_What the task requires_
For each line of the data that includes the word "length", copy the line.

_Entries provided_
(* ===== verification/InCksum.v ===== *)
(** The Internet checksum (src/freebsd/amd64/amd64/in_cksum.c): in_cksumdata reads
    aligned words of 32 bits, with masks for the ragged ends, an unrolled loop and a
    sum of 64 bits; in_cksum_skip goes over a chain of mbufs, in_cksum_hdr over an
    IP header.  Reads are of memory, a function from addresses to bytes; the words
    are little-endian. *)
From stdpp Require Import base list.
From Stdlib Require Import ZArith Lia.
From S2P Require Import Prelude.

Local Open Scope Z_scope.

(** * Operations *)

(** ADDCARRY *)
Definition ADDCARRY (x : Z) : Z := if x >? 65535 then u64 (x - 65535) else x.

(** The member s[i] of the unions. *)
Definition half (q i : Z) : Z := u16 (Z.shiftr q (16 * i)).

Definition REDUCE32 (sum : Z) : Z := half sum 0 + half sum 1 + half sum 2 + half sum 3.

Definition REDUCE16 (sum : Z) : Z :=
  let l := u32 (half sum 0 + half sum 1 + half sum 2 + half sum 3) in
  ADDCARRY (half l 0 + half l 1).

Definition in_masks : list Z :=
  [0x00000000; 0x000000FF; 0x0000FFFF; 0x00FFFFFF;
   0x00000000; 0x0000FF00; 0x00FFFF00; 0xFFFFFF00;
   0x00000000; 0x00FF0000; 0xFFFF0000; 0xFFFF0000;
   0x00000000; 0xFF000000; 0xFF000000; 0xFF000000].

(** A read outside of the table faults. *)
Definition in_mask (i : Z) : outcome Z :=
  if i <? 0 then Fault else match in_masks !! Z.to_nat i with Some m => Done m | None => Fault end.

Section cksum.
Variable mem : Z -> Z.

(** lw[i] *)
Definition lw (a i : Z) : Z :=
  let p := a + 4 * i in mem p + 256 * mem (p + 1) + 65536 * mem (p + 2) + 16777216 * mem (p + 3).

(** The loop over 32 bytes: the address, the length, the sum and [prefilled]. *)
Fixpoint loop32 (fuel : nat) (a len sum prefilled : Z) : outcome (Z * Z * Z * Z) :=
  match fuel with
  | O => Loop
  | S n =>
      let len := len - 32 in
      if len >=? 4 then
        let prefilling := lw a 8 in
        loop32 n (a + 32) len
          (u64 (sum + (prefilled + lw a 1 + lw a 2 + lw a 3 + lw a 4 + lw a 5 + lw a 6 + lw a 7))) prefilling
      else Done (a, len, sum, prefilled)
  end.

Fixpoint loop16 (fuel : nat) (a len sum : Z) : outcome (Z * Z * Z) :=
  match fuel with
  | O => Loop
  | S n =>
      let len := len - 16 in
      if len >=? 0 then loop16 n (a + 16) len (u64 (sum + (lw a 0 + lw a 1 + lw a 2 + lw a 3)))
      else Done (a, len, sum)
  end.

Fixpoint loop4 (fuel : nat) (a len sum : Z) : outcome (Z * Z * Z) :=
  match fuel with
  | O => Loop
  | S n =>
      let len := len - 4 in
      if len >=? 0 then loop4 n (a + 4) len (u64 (sum + lw a 0)) else Done (a, len, sum)
  end.

(** in_cksumdata behind the unaligned first word. *)
Definition cksum_aligned (a len sum : Z) : outcome Z :=
  let fuel := S (Z.to_nat len) in
  x ← loop32 fuel a len sum (lw a 0);
  let '(a, len, sum, prefilled) := x in
  let '(a, len, sum) :=
    if len >=? 0 then
      (a + 32, len, u64 (sum + (prefilled + lw a 1 + lw a 2 + lw a 3 + lw a 4 + lw a 5 + lw a 6 + lw a 7)))
    else (a, len + 32, sum) in
  x ← loop16 fuel a len sum;
  let '(a, len, sum) := x in
  let len := len + 16 in
  x ← loop4 fuel a len sum;
  let '(a, len, sum) := x in
  let len := len + 4 in
  if len >? 0 then m ← in_mask len; Done (REDUCE32 (u64 (sum + Z.land m (lw a 0)))) else Done (REDUCE32 sum).

Definition in_cksumdata (buf len : Z) : outcome Z :=
  let offset := Z.land 3 buf in
  if (offset =? 0) && (len =? 20) then
    Done (REDUCE32 (u64 (lw buf 0 + lw buf 1 + lw buf 2 + lw buf 3 + lw buf 4)))
  else if negb (offset =? 0) then
    let a := buf - offset in
    m ← in_mask (Z.shiftl offset 2 + (if len >=? 3 then 3 else len));
    let sum := Z.land (lw a 0) m in
    let len := len - (4 - offset) in
    if len <=? 0 then Done (REDUCE32 sum) else cksum_aligned (a + 4) len sum
  else cksum_aligned buf len 0.

(** An mbuf is its address and length.  The loop that skips: the mbuf in which the
    data begins as a chain, with the place where it begins, or the rest of the chain. *)
Fixpoint skip_loop (m : list (Z * Z)) (skip : Z) : list (Z * Z) * option (Z * Z) :=
  match m with
  | [] => ([], None)
  | (addr, m_len) :: r =>
      if skip =? 0 then (m, None)
      else if m_len >? skip then (r, Some (addr + skip, m_len - skip))
      else skip_loop r (skip - m_len)
  end.

(** The body of the second loop, from skip_start: the state is [len], [clen], [sum]. *)
Definition cksum_part (addr mlen : Z) (st : Z * Z * Z) : outcome (Z * Z * Z) :=
  let '(len, clen, sum) := st in
  let mlen := if len <? mlen then len else mlen in
  d ← in_cksumdata addr mlen;
  let sum := if flag (Z.lxor clen addr) 1 then u64 (sum + u64 (Z.shiftl d 8)) else u64 (sum + d) in
  Done (len - mlen, clen + mlen, sum).

Fixpoint cksum_loop (m : list (Z * Z)) (st : Z * Z * Z) : outcome (Z * Z * Z) :=
  match m with
  | [] => Done st
  | (addr, m_len) :: r =>
      if fst (fst st) =? 0 then Done st
      else if m_len =? 0 then cksum_loop r st
      else st ← cksum_part addr m_len st; cksum_loop r st
  end.

Definition in_cksum_skip (m : list (Z * Z)) (len skip : Z) : outcome Z :=
  let '(rest, start) := skip_loop m skip in
  let st := (len - skip, 0, 0) in
  st ← match start with Some (addr, mlen) => cksum_part addr mlen st | None => Done st end;
  st ← cksum_loop rest st;
  Done (Z.land (Z.lnot (REDUCE16 (snd st))) 65535).

(** The macro in_cksum. *)
Definition in_cksum (m : list (Z * Z)) (len : Z) : outcome Z := in_cksum_skip m len 0.

Definition in_cksum_hdr (ip : Z) : outcome Z :=
  sum ← in_cksumdata ip 20; Done (Z.land (Z.lnot (REDUCE16 sum)) 65535).
End cksum.

Definition in_addword (a b : Z) : Z := u16 (ADDCARRY (a + b)).

Definition in_pseudo (a b c : Z) : Z := u16 (REDUCE16 (u64 (a + b + c))).

(** * The reference: RFC 1071 *)

(** Addition in one's complement of 16 bits. *)
Definition oadd (a b : Z) : Z := if a + b >? 65535 then a + b - 65535 else a + b.

(** The one's complement sum of the 16-bit words, an odd byte padded with zero. *)
Fixpoint rfc1071 (l : list Z) : Z :=
  match l with
  | [] => 0
  | [b] => b
  | b0 :: b1 :: r => oadd (b0 + 256 * b1) (rfc1071 r)
  end.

_Reply to the task_
(** The loop over 32 bytes: the address, the length, the sum and [prefilled]. *)
(** An mbuf is its address and length.  The loop that skips: the mbuf in which the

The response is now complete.